All the coaches on the train were entirely unconnected, and those nurses who have only carried out nursing duties on trains whose entire length it was possible to walk without once going outside, can hardly realize the inconvenience, sometimes amusing but at most times vexatious, to which one was put in 1914. Quite a number of teapots and cups and saucers came to an untimely end from the habit which the batman had of placing those articles on the footboard of the train when bringing the early morning tea; then, leaving them while he went back for something which he had forgotten – the train would start with a jerk – and “goodbye-ee” to tea for that morning. The greatest inconvenience of all was the difficulty of attending to the patients, and the vexation of spirit occasioned when you had settled up one coachful of aching weary men, by the knowledge that there were still hundreds to be attended to.

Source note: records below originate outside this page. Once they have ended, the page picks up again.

(* ===== verification/Mint.v ===== *)
(** * The minting contract's events

    src/crates/botanix-authority-peg/src/mint_validation.rs: how the logs of
    the minting contract are read, and [botanix_mint_contract_checks] of
    src/crates/botanix-evm/src/execute.rs, which validates the pegins and
    pegouts of a transaction against the consensus package of its block.

    The ABI decoder and keccak are the parameters [MintLib]; the lookup of a
    referenced block is the parameter [BlockSource].  The texts of formatted
    error messages are kept as data ([ErrorText]). *)

From S2P Require Import Prelude Bytes Bitcoin Concrete Codec Peg Edh.
From stdpp Require Import strings.

Open Scope Z_scope.

(** ** Logs and the ABI *)

Record Log := mkLog { log_address : bytes; topics : list bytes; log_data : bytes }.

Inductive ParamType := PAddress | PUint (bits : Z) | PBytes | PString.
Inductive Token := TAddress (b : bytes) | TUint (v : Z) | TBytes (b : bytes) | TString (b : bytes).

Class MintLib := {
  abi_decode : list ParamType → bytes → option (list Token);
  keccak256 : bytes → bytes }.

Definition string_bytes (s : string) : bytes :=
  map (λ a, Z.of_N (Ascii.N_of_ascii a)) (String.list_ascii_of_string s).

Definition into_address (t : Token) : option bytes := match t with TAddress b => Some b | _ => None end.
Definition into_uint (t : Token) : option Z := match t with TUint v => Some v | _ => None end.
Definition into_bytes (t : Token) : option bytes := match t with TBytes b => Some b | _ => None end.
Definition into_string (t : Token) : option bytes := match t with TString b => Some b | _ => None end.

(** [U256::as_u32] panics when the value does not fit. *)
Definition uint_as_u32 {E} (v : Z) : outcome E Z := if v <=? u32_max then Ok v else Panic.

Definition MINT_CONTRACT_ADDRESS : bytes :=
  [14; 163; 32; 153; 11; 68; 35; 106; 12; 237; 14; 204; 15; 210; 178; 223; 51; 7; 30; 120].

Inductive GenesisContractEventType := MintingEvent | BurnEvent.

Inductive ParseMintEventError :=
| MintInvalidLog (msg : string)
| MintInvalidPeginData (error : PeginDataError) (revert_address : bytes) (revert_amount : Z).

Inductive ParseBurnEventError :=
| BurnInvalidLog (msg : string)
| BurnInvalidPegoutData (error : PegoutDataError).

(** The messages with formatted parts. *)
Inductive ErrorText :=
| Text (msg : string)
| OfPeginError (e : PeginDataError)
| HeightAboveCheckpoint (height checkpoint : Z)
| AmountNotBelowValue (aggregate_value amount : Z)
| ValidationFailed (e : PeginDataError).

Inductive MintContractError :=
| InvalidLog (event : string) (error : string)
| InvalidPeginData (error : ErrorText) (revert_address : bytes) (revert_amount : Z)
| InvalidPegoutData (error : PegoutDataError).

Definition of_mint_error (e : ParseMintEventError) : MintContractError :=
  match e with
  | MintInvalidLog e => InvalidLog "Mint" e
  | MintInvalidPeginData e a v => InvalidPeginData (OfPeginError e) a v
  end.

Definition of_burn_error (e : ParseBurnEventError) : MintContractError :=
  match e with
  | BurnInvalidLog e => InvalidLog "Burn" e
  | BurnInvalidPegoutData e => InvalidPegoutData e
  end.

Section events.
Context `{!PegLib, !MintLib}.

Definition MINT_TOPIC : bytes := keccak256 (string_bytes "Mint(address,uint256,uint32,bytes)").
Definition BURN_TOPIC : bytes := keccak256 (string_bytes "Burn(address,uint256,bytes,bytes)").

Definition event_type (value : bytes) : outcome string GenesisContractEventType :=
  if bool_decide (value = MINT_TOPIC) then Ok MintingEvent
  else if bool_decide (value = BURN_TOPIC) then Ok BurnEvent
  else Err "Invalid topic"%string.

Definition topic_to_address (t : bytes) : option bytes :=
  tokens ← abi_decode [PAddress] t;
  first ← head tokens;
  into_address first.

(** [while offset < meta_bytes.len()]; [None] when the fuel runs out. *)
Fixpoint parse_proofs (fuel : nat) (destination : bytes) (amount : Z) (meta_bytes : bytes)
    (offset : Z) (outpoints : gset OutPoint) (proofs : list PeginMeta)
    : option (outcome ParseMintEventError (list PeginMeta)) :=
  if Z.of_nat (length meta_bytes) <=? offset then Some (Ok proofs) else
  match fuel with
  | O => None
  | S fuel =>
      match PeginMeta_deserialize (drop (Z.to_nat offset) meta_bytes) with
      | Err e => Some (Err (MintInvalidPeginData e destination amount))
      | Panic => Some Panic
      | Ok (proof, proof_size) =>
          if decide (meta_outpoint proof ∈ outpoints)
          then Some (Err (MintInvalidPeginData (PeginInvalid "Duplicate outpoints") destination amount))
          else parse_proofs fuel destination amount meta_bytes (offset + proof_size)
                 ({[ meta_outpoint proof ]} ∪ outpoints) (proofs ++ [proof])
      end
  end.

(** Every proof takes at least one byte: the length is enough fuel. *)
Definition try_parse_mint_event (log : Log)
    : option (outcome ParseMintEventError (option PeginData)) :=
  if negb (bool_decide (log_address log = MINT_CONTRACT_ADDRESS)) then Some (Ok None) else
  match topics log with
  | [] => Some (Ok None)
  | topic :: rest =>
      if negb (bool_decide (topic = MINT_TOPIC)) then Some (Ok None) else
      match rest with
      | [destination_topic] =>
          let read :=
            let? destination := ok_or (topic_to_address destination_topic)
                                  (MintInvalidLog "invalid destination encoding") in
            let? params := ok_or (abi_decode [PUint 256; PUint 32; PBytes] (log_data log))
                             (MintInvalidLog "invalid payload") in
            match params with
            | [p0; p1; p2] =>
                let? amount := ok_or (into_uint p0) (MintInvalidLog "invalid mint amount params") in
                let? height := ok_or (into_uint p1) (MintInvalidLog "parsing bitcoin block height param") in
                let? bitcoin_block_height := uint_as_u32 height in
                let? meta_bytes := ok_or (into_bytes p2)
                                     (MintInvalidLog "converting metadata param to bytes") in
                Ok (destination, amount, bitcoin_block_height, meta_bytes)
            | _ => Err (MintInvalidLog "wrong number of params")
            end in
          match read with
          | Err e => Some (Err e)
          | Panic => Some Panic
          | Ok (destination, amount, bitcoin_block_height, meta_bytes) =>
              meta ← parse_proofs (length meta_bytes) destination amount meta_bytes 0 ∅ [];
              Some (let? meta := meta in
                    Ok (Some (mkPeginData destination amount bitcoin_block_height meta)))
          end
      | _ => Some (Err (MintInvalidLog "wrong number of topics"))
      end
  end.

Definition try_parse_burn_event (log : Log) (btc_network : Network)
    : outcome ParseBurnEventError (option PegoutData) :=
  if negb (bool_decide (log_address log = MINT_CONTRACT_ADDRESS)) then Ok None else
  match topics log with
  | [] => Ok None
  | topic :: rest =>
      if negb (bool_decide (topic = BURN_TOPIC)) then Ok None else
      match rest with
      | [_] =>
          let? params := ok_or (abi_decode [PUint 256; PString; PBytes] (log_data log))
                           (BurnInvalidLog "invalid payload") in
          match params with
          | [p0; p1; p2] =>
              let? amount := ok_or (into_uint p0) (BurnInvalidLog "pegout amount") in
              let? btc_amount := ok_or (from_wei_floor amount) (BurnInvalidLog "invalid amount") in
              let? destination := ok_or (into_string p1) (BurnInvalidLog "pegout destination") in
              let? metadata := ok_or (into_bytes p2)
                                 (BurnInvalidPegoutData (PegoutInvalid "invalid metadata" amount)) in
              if negb (length metadata =? 1)%nat
              then Err (BurnInvalidPegoutData (PegoutInvalid "invalid metadata length" amount))
              (* another version than [PegoutData::version] is only logged *)
              else let? data := map_err BurnInvalidPegoutData
                                  (PegoutData_new btc_amount amount destination btc_network) in
                   Ok (Some data)
          | _ => Err (BurnInvalidLog "wrong number of params")
          end
      | _ => Err (BurnInvalidLog "wrong number of topics")
      end
  end.

End events.

(** ** The checks on a transaction (execute.rs) *)

Inductive DatabaseError := DatabaseFailed.
(* ===== verification/Wallet.v ===== *)
(** * The Bitcoin client with fallbacks

    src/crates/botanix-btc-wallet/src/bitcoind.rs: the calls to one bitcoind
    ([BitcoindRpc] on the JSON-RPC client); fallback.rs: the client that tries
    several of them in turn ([FallbackBitcoindClient]).

    The JSON-RPC client is the parameter [JsonRpc]: every call runs on the
    outside world [World] and may answer differently each time.  The
    asynchronous and the synchronous loop of fallback.rs are the same function
    here.  Left out: the construction of the clients from a configuration and
    the mock client of the tests. *)

From S2P Require Import Prelude Bytes Bitcoin Peg.

Open Scope Z_scope.

(** ** One bitcoind (bitcoind.rs) *)

(** [GetBlockResult], as far as it is used *)
Record GetBlockResult := mkBlockResult { gb_height : Z; gb_tx : list Txid }.

(** [bitcoincore_rpc::Client] *)
Class JsonRpc := {
  World : Type;
  Client : Type;
  JsonRPCError : Type;
  EstimateSmartFeeResult : Type;
  (** the field [initialblockdownload] of "getblockchaininfo" *)
  initialblockdownload : Client → M World JsonRPCError bool;
  client_best_block_hash : Client → M World JsonRPCError BlockHash;
  client_block_header : Client → BlockHash → M World JsonRPCError Header;
  client_block_hash : Client → Z → M World JsonRPCError BlockHash;
  client_block_info : Client → BlockHash → M World JsonRPCError GetBlockResult;
  client_estimate_smart_fee : Client → M World JsonRPCError EstimateSmartFeeResult;
  client_block_count : Client → M World JsonRPCError Z }.

Section bitcoind.
Context `{!JsonRpc}.

(** The variants the calls below can return. *)
Inductive BitcoindError :=
| BlockHeaderRetrievalFailed (e : JsonRPCError)
| BestBlockHashRetrievalFailed (e : JsonRPCError)
| BlockInfoRetrievalFailed (e : JsonRPCError)
| EstimateSmartFeeFailed (e : JsonRPCError)
| BlockCountFailed (e : JsonRPCError).

Inductive BitcoindAdapterError :=
| BitcoindRpcError (e : BitcoindError)
| NoClientsAvailable.

(** The trait [BitcoindRpc], without [wait_until_synced], which polls
    [is_synced] until it answers [Ok(true)]. *)
Record BitcoindRpc := mkBitcoindRpc {
  rpc_is_synced : M World BitcoindError bool;
  rpc_get_best_block_hash : M World BitcoindError BlockHash;
  rpc_get_block_header : BlockHash → M World BitcoindError Header;
  rpc_get_block_hash : Z → M World BitcoindError BlockHash;
  rpc_get_txids : BlockHash → M World BitcoindError (list Txid);
  rpc_get_estimate_smart_fee : M World BitcoindError EstimateSmartFeeResult;
  rpc_get_block_info : BlockHash → M World BitcoindError GetBlockResult;
  rpc_get_block_count : M World BitcoindError Z }.

(** [impl BitcoindRpc for Client] *)
Definition is_synced (c : Client) : M World BitcoindError bool :=
  let! res := okM (initialblockdownload c) in
  match res with
  | Some downloading => ret (negb downloading)
  | None => ret false
  end.

Definition client_rpc (c : Client) : BitcoindRpc := {|
  rpc_is_synced := is_synced c;
  rpc_get_best_block_hash := map_errM BestBlockHashRetrievalFailed (client_best_block_hash c);
  rpc_get_block_header h := map_errM BlockHeaderRetrievalFailed (client_block_header c h);
  rpc_get_block_hash height := map_errM BlockHeaderRetrievalFailed (client_block_hash c height);
  rpc_get_txids h := map_errM BlockHeaderRetrievalFailed
                       (let! b := client_block_info c h in ret (gb_tx b));
  rpc_get_estimate_smart_fee := map_errM EstimateSmartFeeFailed (client_estimate_smart_fee c);
  rpc_get_block_info h := map_errM BlockInfoRetrievalFailed (client_block_info c h);
  rpc_get_block_count := map_errM BlockCountFailed (client_block_count c) |}.

(** One turn of [wait_until_synced] per unit of fuel; [None] when it is still
    waiting. *)
Fixpoint wait_until_synced (fuel : nat) (rpc : BitcoindRpc) (w : World) : option World :=
  match fuel with
  | O => None
  | S fuel =>
      let '(w, res) := rpc_is_synced rpc w in
      match res with Ok true => Some w | _ => wait_until_synced fuel rpc w end
  end.

(** ** Several of them (fallback.rs) *)

Inductive ClientSelection := Fallback | Secondary | Primary.

Inductive BitcoindClientWrapper := Provider1 (rpc : BitcoindRpc) | Provider2 (rpc : BitcoindRpc).

Record FallbackBitcoindClient := mkFallback {
  clients : list BitcoindClientWrapper;
  selection : ClientSelection }.

Definition is_provider2 (c : BitcoindClientWrapper) : bool :=
  match c with Provider2 _ => true | Provider1 _ => false end.

Definition filter_clients_to_use (f : FallbackBitcoindClient) : list BitcoindClientWrapper :=
  match selection f with
  | Primary => take 1 (clients f)
  | Secondary => filter is_provider2 (clients f)
  | Fallback => clients f
  end.

Definition should_fallback (e : BitcoindAdapterError) : bool :=
  match e with BitcoindRpcError _ => true | NoClientsAvailable => false end.

(** The loop over the clients, with the error of the previous one. *)
Fixpoint try_clients {A} (operation : BitcoindClientWrapper → M World BitcoindAdapterError A)
    (last_error : option BitcoindAdapterError) (l : list BitcoindClientWrapper)
    : M World BitcoindAdapterError A :=
  match l with
  | [] => fail (default NoClientsAvailable last_error)
  | client :: l => λ w,
      match operation client w with
      | (w, Ok result) => (w, Ok result)
      | (w, Err e) => if should_fallback e then try_clients operation (Some e) l w else (w, Err e)
      | (w, Panic) => (w, Panic)
      end
  end.

Definition execute_with_fallback {A} (f : FallbackBitcoindClient)
    (operation : BitcoindClientWrapper → M World BitcoindAdapterError A)
    : M World BitcoindAdapterError A :=
  match filter_clients_to_use f with
  | [] => fail NoClientsAvailable
  | c => try_clients operation None c
  end.

(** [match client { Provider1(rpc) | Provider2(rpc) => call(rpc).map_err(BitcoindRpc) }] *)
Definition on_rpc {A} (call : BitcoindRpc → M World BitcoindError A) (c : BitcoindClientWrapper)
    : M World BitcoindAdapterError A :=
  match c with Provider1 rpc | Provider2 rpc => map_errM BitcoindRpcError (call rpc) end.

Definition fallback_is_synced (f : FallbackBitcoindClient) : M World BitcoindAdapterError bool :=
  execute_with_fallback f (on_rpc rpc_is_synced).

Definition get_best_block_hash_rpc (f : FallbackBitcoindClient) : M World BitcoindAdapterError BlockHash :=
  execute_with_fallback f (on_rpc rpc_get_best_block_hash).

Definition fallback_get_block_header_rpc (f : FallbackBitcoindClient) (h : BlockHash)
    : M World BitcoindAdapterError Header :=
  execute_with_fallback f (on_rpc (λ rpc, rpc_get_block_header rpc h)).

Definition get_block_hash_rpc (f : FallbackBitcoindClient) (height : Z)
    : M World BitcoindAdapterError BlockHash :=
  execute_with_fallback f (on_rpc (λ rpc, rpc_get_block_hash rpc height)).

Definition get_txids_rpc (f : FallbackBitcoindClient) (h : BlockHash)
    : M World BitcoindAdapterError (list Txid) :=
  execute_with_fallback f (on_rpc (λ rpc, rpc_get_txids rpc h)).

Definition get_estimate_smart_fee_rpc (f : FallbackBitcoindClient)
    : M World BitcoindAdapterError EstimateSmartFeeResult :=
  execute_with_fallback f (on_rpc rpc_get_estimate_smart_fee).

Definition get_block_info_rpc (f : FallbackBitcoindClient) (h : BlockHash)
    : M World BitcoindAdapterError GetBlockResult :=
  execute_with_fallback f (on_rpc (λ rpc, rpc_get_block_info rpc h)).

Definition get_block_count_rpc (f : FallbackBitcoindClient) : M World BitcoindAdapterError Z :=
  execute_with_fallback f (on_rpc rpc_get_block_count).

Definition find_rpc (p : BitcoindClientWrapper → option BitcoindRpc) (f : FallbackBitcoindClient)
    : option BitcoindRpc := head (omap p (clients f)).

Definition primary : FallbackBitcoindClient → option BitcoindRpc :=
  find_rpc (λ c, match c with Provider1 rpc => Some rpc | Provider2 _ => None end).

Definition secondary : FallbackBitcoindClient → option BitcoindRpc :=
  find_rpc (λ c, match c with Provider2 rpc => Some rpc | Provider1 _ => None end).

(** ** What the fallback answers *)

Definition rpc_of (c : BitcoindClientWrapper) : BitcoindRpc :=
  match c with Provider1 rpc | Provider2 rpc => rpc end.

(** The clients of [l] are asked in order, from the world [w]; [failures w l
    w' es] when all of them fail, with the errors [es]. *)
Inductive failures {A} (call : BitcoindRpc → M World BitcoindError A)
    : World → list BitcoindClientWrapper → World → list BitcoindError → Prop :=
| failures_nil w : failures call w [] w []
| failures_cons w c w1 e l w2 es :
    call (rpc_of c) w = (w1, Err e) → failures call w1 l w2 es →
    failures call w (c :: l) w2 (e :: es).

Lemma on_rpc_eq {A} (call : BitcoindRpc → M World BitcoindError A) c w :
  on_rpc call c w = (let '(w', r) := call (rpc_of c) w in (w', map_err BitcoindRpcError r)).
Proof. by destruct c. Qed.

Definition last_error (last0 : option BitcoindAdapterError) (es : list BitcoindError)
    : option BitcoindAdapterError :=
  match last es with Some e => Some (BitcoindRpcError e) | None => last0 end.

Lemma last_error_cons last0 e es :
  last_error last0 (e :: es) = last_error (Some (BitcoindRpcError e)) es.
Proof. unfold last_error. destruct es as [|e' es]; [done|]. rewrite last_cons_cons. by destruct (last (e' :: es)) eqn:E; [|apply last_None in E]. Qed.

Lemma try_clients_failures {A} (call : BitcoindRpc → M World BitcoindError A) w l1 w1 es :
  failures call w l1 w1 es → ∀ last0 l2,
  try_clients (on_rpc call) last0 (l1 ++ l2) w = try_clients (on_rpc call) (last_error last0 es) l2 w1.
Proof.
  induction 1 as [w|w c w1 e l w2 es Hc Hf IH]; intros last0 l2; [done|].
  cbn [app try_clients]. rewrite on_rpc_eq, Hc. cbn [map_err should_fallback]. by rewrite IH, last_error_cons.
Qed.

Lemma execute_with_fallback_eq {A} f (op : BitcoindClientWrapper → M World BitcoindAdapterError A) :
  execute_with_fallback f op = try_clients op None (filter_clients_to_use f).
Proof. unfold execute_with_fallback. by destruct (filter_clients_to_use f). Qed.

(** Every run asks a prefix of the clients that fails, and then one that does
    not, if there is one. *)
Lemma try_clients_cases {A} (call : BitcoindRpc → M World BitcoindError A) l : ∀ w,
  (∃ w1 es, failures call w l w1 es) ∨
  ∃ l1 c l2 w1 es w2 r, l = l1 ++ c :: l2 ∧ failures call w l1 w1 es ∧ call (rpc_of c) w1 = (w2, r) ∧
    ∀ e, r ≠ Err e.
Proof.
  induction l as [|c l IH]; intros w; [left; do 2 eexists; constructor|].
  destruct (call (rpc_of c) w) as [w1 [a|e|]] eqn:Hc.
  - right. exists [], c, l, w, [], w1, (Ok a). split_and!; [done|constructor|done|done].
  - destruct (IH w1) as [(w2 & es & Hf)|(l1 & c' & l2 & w2 & es & w3 & r & -> & Hf & Hr & Hne)].
    + left. exists w2, (e :: es). by econstructor.
    + right. exists (c :: l1), c', l2, w2, (e :: es), w3, r. split_and!; [done| |done|done]. by econstructor.
  - right. exists [], c, l, w, [], w1, Panic. split_and!; [done|constructor|done|done].
Qed.

(** A call to the client with fallbacks asks the selected clients in
    order: it returns [a] exactly when the first clients all fail and the
    next one answers [a], and the later ones are not asked; it fails exactly
    when all fail, with the last error, or when there are none. *)
Theorem execute_with_fallback_spec {A} (call : BitcoindRpc → M World BitcoindError A) f w w' :
  let l := filter_clients_to_use f in
  let run := execute_with_fallback f (on_rpc call) w in
  (∀ a, run = (w', Ok a) ↔ ∃ l1 c l2 w1 es,
    l = l1 ++ c :: l2 ∧ failures call w l1 w1 es ∧ call (rpc_of c) w1 = (w', Ok a)) ∧
  (∀ e, run = (w', Err e) ↔ ∃ es, failures call w l w' es ∧
    e = default NoClientsAvailable (BitcoindRpcError <$> last es)).
Proof.
  intros l run. unfold run. rewrite execute_with_fallback_eq. fold l.
  assert (∀ l1 c l2 w1 es w2 r, l = l1 ++ c :: l2 → failures call w l1 w1 es → call (rpc_of c) w1 = (w2, r) →
    (∀ e, r ≠ Err e) → try_clients (on_rpc call) None l w = (w2, map_err BitcoindRpcError r)) as Hfirst.
  { intros l1 c l2 w1 es w2 r -> Hf Hr Hne. rewrite (try_clients_failures _ _ _ _ _ Hf). cbn [try_clients].
    rewrite on_rpc_eq, Hr. destruct r as [a|e|]; [done|by destruct (Hne e)|done]. }
  assert (∀ w1 es, failures call w l w1 es → try_clients (on_rpc call) None l w =
    (w1, Err (default NoClientsAvailable (BitcoindRpcError <$> last es)))) as Hall.
  { intros w1 es Hf. pose proof (try_clients_failures _ _ _ _ _ Hf None []) as Ht. rewrite app_nil_r in Ht.
    rewrite Ht. unfold last_error. cbn [try_clients]. by destruct (last es). }
  split; [intros a|intros e]; split.
  - intros Hrun. destruct (try_clients_cases call l w) as
      [(w1 & es & Hf)|(l1 & c & l2 & w1 & es & w2 & r & Hl & Hf & Hr & Hne)].
    + by rewrite (Hall _ _ Hf) in Hrun.
    + rewrite (Hfirst _ _ _ _ _ _ _ Hl Hf Hr Hne) in Hrun. exists l1, c, l2, w1, es.
      destruct r as [b|e|]; [|done..]. by injection Hrun as -> ->.
  - intros (l1 & c & l2 & w1 & es & Hl & Hf & Hr). by rewrite (Hfirst _ _ _ _ _ _ _ Hl Hf Hr).
  - intros Hrun. destruct (try_clients_cases call l w) as
      [(w1 & es & Hf)|(l1 & c & l2 & w1 & es & w2 & r & Hl & Hf & Hr & Hne)].
    + rewrite (Hall _ _ Hf) in Hrun. injection Hrun as -> <-. eauto.
    + rewrite (Hfirst _ _ _ _ _ _ _ Hl Hf Hr Hne) in Hrun. destruct r as [b|e'|]; [done| |done]. by destruct (Hne e').
  - intros (es & Hf & ->). by apply Hall.
Qed.

(** The synchronization state has no fallback: a JSON-RPC client reports
    a failing call as "not synced", so that the first selected client alone
    decides, also when it is unreachable and another one is synced. *)
Theorem is_synced_never_falls_back f k rest w w' o :
  filter_clients_to_use f = Provider1 (client_rpc k) :: rest →
  initialblockdownload k w = (w', o) → o ≠ Panic →
  fallback_is_synced f w = (w', Ok (match o with Ok downloading => negb downloading | _ => false end)).
Proof.
  intros Hl Hk Ho. unfold fallback_is_synced. rewrite execute_with_fallback_eq, Hl. cbn [try_clients].
  rewrite on_rpc_eq. cbn [rpc_of client_rpc rpc_is_synced]. unfold is_synced, bindM, okM. rewrite Hk.
  by destruct o.
Qed.

End bitcoind.

(** ** A concrete instance *)

(** A client answers its number to every call, or fails when it is negative;
    the world counts the calls. *)
Definition toy_call {A} (c : Z) (a : A) : M Z unit A := λ w, (w + 1, if c <? 0 then Err tt else Ok a).

#[export] Instance toy_jsonrpc : JsonRpc := {
  World := Z;
  Client := Z;
  JsonRPCError := unit;
  EstimateSmartFeeResult := Z;
  initialblockdownload c := toy_call c false;
  client_best_block_hash c := toy_call c [c];
  client_block_header c _ := toy_call c (mkHeader 0 [] [] 0 0 c);
  client_block_hash c h := toy_call c [c; h];
  client_block_info c _ := toy_call c (mkBlockResult c []);
  client_estimate_smart_fee c := toy_call c c;
  client_block_count c := toy_call c c }.

Definition toy_fallback : FallbackBitcoindClient :=
  mkFallback [Provider1 (client_rpc (-1)); Provider2 (client_rpc 7); Provider2 (client_rpc 8)] Fallback.

Lemma is_synced_never_falls_back_witness : fallback_is_synced toy_fallback 0 = (1, Ok false).
Proof.
  exact (is_synced_never_falls_back toy_fallback (-1) [Provider2 (client_rpc 7); Provider2 (client_rpc 8)] 0 1
    (Err tt) eq_refl eq_refl ltac:(discriminate)).
Defined.

Example toy_block_count : get_block_count_rpc toy_fallback 0 = (2, Ok 7).
Proof. reflexivity. Qed.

On the night of October 31 to November 1, No.7 Ambulance train had the luck, or ill-luck, to be on Ypres station – the date that marks the beginning of the wonderful first Battle of Ypres. The train received its baptism of fire that night – poor train – it could not have run away had it wanted to; the engine had returned down the line for water. A neighbouring improvised train loaded with minor wounded had better luck and secured an engine from somewhere, and, as it pulled out of the station into safety, I expect poor old No.7 heaved a small sigh of envy, although I like to think that even had a second engine been handy, No.7 would have stuck to her post; but with what feelings of great thankfulness and relief she hooked herself on to her engine the next morning, and gave him a graphic description of those horrid shells which had made holes in her sides and broken her windows, while he was away at Hazebrouck imbibing water.
After the establishment of Casualty Clearing Stations the work on ambulance trains was not nearly so arduous. In the first days patients were entrained with all the dirt, mud, and blood of battle on them. All were fully dressed. Many had not had their boots off their feet for five or six weeks. Only those who have experienced it, know what it means to undress a heavy man, badly wounded and lying on the narrow seat of a railway carriage. Never before had it bee brought home to me what a quantity of clothes a man wears. On many an occasion it has seemed a task worthy of a Hercules, but when the deed was done, the man undressed and in soft dry pyjamas, even though maybe there had only been time to sponge his face, hands, and feet – then indeed labour had its reward – the gratitude, the patience, the infinite endurance of the men was a constant marvel to behold. One felt that the utmost one could do was but a drop in the ocean of their discomfort, and their gratitude for that drop was sometimes more than one could bear.